Engineering Contradictions & Design Principles
Engineering Contradiction Analysis
1Loss of information
If conventional static mapping is used to map data from source systems to target systems, then the data integration process is simple to implement, but actual column values are ignored causing loss of valuable information that could enhance data integration efficiency
Solution Approach 1:
The system performs preliminary comparison between source data values and target metadata values before actual data loading. This preliminary action identifies matching values and determines destination locations in advance, allowing the data integration process to leverage actual data values for intelligent routing without adding significant complexity to the overall workflow
Solution Approach 2:
The patent introduces metadata as an intermediary layer between source data and target destinations. The metadata describes destinations at the target system and serves as a bridge for comparing source data values with target locations, enabling value-based mapping while maintaining system modularity and managing complexity through this intermediate representation
2Productivity
If metadata value-based mapping is implemented to compare data values with metadata, then data integration efficiency is improved, but the processing time and computational resources increase
Solution Approach 1:
The system extracts and compares only the relevant column values from the source data with corresponding metadata values, rather than processing entire datasets.
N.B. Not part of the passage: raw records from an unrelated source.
Lemma bitmap_clr_spec bm i j :
  length bm = 4%nat → ring_pos i → ring_pos j →
  TX_BUF_BITMAP_IS_SET (TX_BUF_BITMAP_CLR bm i) j =
    negb (bool_decide (i = j)) && TX_BUF_BITMAP_IS_SET bm j.
Proof.
  intros Hl Hi Hj. rewrite !bitmap_is_set_testbit. unfold TX_BUF_BITMAP_CLR.
  rewrite shiftr_5. unfold bitmap_word. rewrite shiftr_5, bitmap_bit_pow.
  pose proof (ring_pos_word i Hi). pose proof (Z.mod_pos_bound i 32). pose proof (Z.mod_pos_bound j 32).
  destruct (decide (Z.to_nat (i `div` 32) = Z.to_nat (j `div` 32))) as [E|E].
  - rewrite E, list_lookup_insert_eq by lia. simpl. rewrite Z.ldiff_spec, Z.pow2_bits_eqb by lia.
    rewrite andb_comm. f_equal. f_equal. case_bool_decide; subst; [by apply Z.eqb_refl|].
    apply Z.eqb_neq. intros ?. by destruct (ring_pos_inj i j).
  - rewrite list_lookup_insert_ne by done. rewrite bool_decide_false by (intros ->; done). done.
Qed.

Lemma length_bitmap_set bm i : length (TX_BUF_BITMAP_SET bm i) = length bm.
Proof. apply length_insert. Qed.
Lemma length_bitmap_clr bm i : length (TX_BUF_BITMAP_CLR bm i) = length bm.
Proof. apply length_insert. Qed.

(** ** The window and its meaning *)

Definition baw_len (t : ath_atx_tid) : Z := (baw_tail t - baw_head t) mod 128.
(** The bit of the frame [i] positions after [seq_start]. *)
Definition pending (t : ath_atx_tid) (i : Z) : bool :=
  TX_BUF_BITMAP_IS_SET (tx_buf_bitmap t) ((baw_head t + i) mod 128).
(** Sequence number [q] is in flight: sent or queued to the hardware, and not completed. *)
Definition in_flight (t : ath_atx_tid) (q : Z) : bool :=
  let i := (q - seq_start t) mod 4096 in (i <? baw_len t) && pending t i.

Definition is_seq (q : Z) : Prop := 0 <= q < 4096.

Record baw_wf (t : ath_atx_tid) : Prop := {
  wf_words : length (tx_buf_bitmap t) = 4%nat;
  wf_start : is_seq (seq_start t);
  wf_head : ring_pos (baw_head t);
  wf_tail : ring_pos (baw_tail t);
  wf_size : 0 <= baw_size t <= 64;
  wf_len : baw_len t <= baw_size t;
  wf_clear : ∀ i, baw_len t <= i < 128 → pending t i = false;
}.

Lemma baw_len_range t : 0 <= baw_len t < 128.
Proof. by apply Z.mod_pos_bound. Qed.

Lemma ring_pos_mod x : ring_pos (x mod 128).
Proof. by apply Z.mod_pos_bound. Qed.
#[export] Hint Resolve ring_pos_mod : core.

(** Two offsets inside the ring name the same bit only if they are equal. *)
Lemma ring_offset_eq h i j :
  0 <= i < 128 → 0 <= j < 128 → bool_decide ((h + i) mod 128 = (h + j) mod 128) = (i =? j).
Proof.
  intros. destruct (Z.eqb_spec i j) as [->|]; [by rewrite bool_decide_true|].
  apply bool_decide_false. mlia.
Qed.

Lemma ATH_BA_INDEX_mod st q : ATH_BA_INDEX st q = (q - st) mod 4096.
Proof. apply land_4095. Qed.

Lemma in_flight_lt t q : in_flight t q = true → (q - seq_start t) mod 4096 < baw_len t.
Proof. unfold in_flight. intros [?%Z.ltb_lt _]%andb_prop. done. Qed.

(** *** Adding a frame *)
Section addto.
Context (t : ath_atx_tid) (Hwf : baw_wf t) (sn : Z) (Hsn : is_seq (SEQNO_FROM_BF_SEQNO sn)).
Let q := SEQNO_FROM_BF_SEQNO sn.
Let i := (q - seq_start t) mod 4096.
Context (Hin : BAW_WITHIN (seq_start t) (baw_size t) q = true).

Lemma addto_offset : 0 <= i < baw_size t.
Proof using Hin.
  unfold BAW_WITHIN in Hin. apply Z.ltb_lt in Hin. rewrite land_4095 in Hin.
  split; [by apply Z.mod_pos_bound|done].
Qed.

Lemma addto_fields :
  let t' := ath_tx_addto_baw false sn t in
  seq_start t' = seq_start t ∧ baw_head t' = baw_head t ∧ baw_size t' = baw_size t ∧
  tx_buf_bitmap t' = TX_BUF_BITMAP_SET (tx_buf_bitmap t) ((baw_head t + i) mod 128) ∧
  ring_pos (baw_tail t') ∧ baw_len t' = Z.max (baw_len t) (i + 1).
Proof using Hwf Hin.
  pose proof addto_offset as Hi. destruct Hwf as [_ _ Hh Ht Hsz _ _].
  unfold ath_tx_addto_baw. rewrite ATH_BA_INDEX_mod. fold q i.
  change (ATH_TID_MAX_BUFS - 1) with 127. rewrite !land_127. fields.
  fold (baw_len t). destruct (Z.geb_spec i (baw_len t)) as [Hge|Hlt].
  - rewrite INCR32_mod by apply ring_pos_mod. fields. split_and!; [done..|].
    rewrite Z.max_r by lia. unfold baw_len, ring_pos in *. fields. mlia.
  - fields. split_and!; [done..|]. rewrite Z.max_l by lia. done.
Qed.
This selective extraction of key identifying values reduces the computational burden while still enabling intelligent destination selection based on actual data content
Solution Approach 2:
The patent applies partial action by performing metadata comparison on a sample or subset of data values first, or only on critical identifier columns, rather than comparing all data values across all columns. This partial comparison provides sufficient information for destination determination while significantly reducing processing time and computational resources
Data Source
AI summary
The present embodiments relate to metadata value-based mapping during a data load in a data integration job. A computing device can receive a first data set from a source system and computer-readable instructions to load data into a target system. The device can receive a first metadata set from the target system that describe destinations. The computing device can identify a first data value of the first data set that matches a metadata value of the first metadata set. The device can receive a data integration mapping of the second data value of the first data set to a data field associated with the matching metadata value of the first metadata set. The device can load the second data value of the first data set from the source system into the target system pursuant to the mapping and the computer-readable instructions.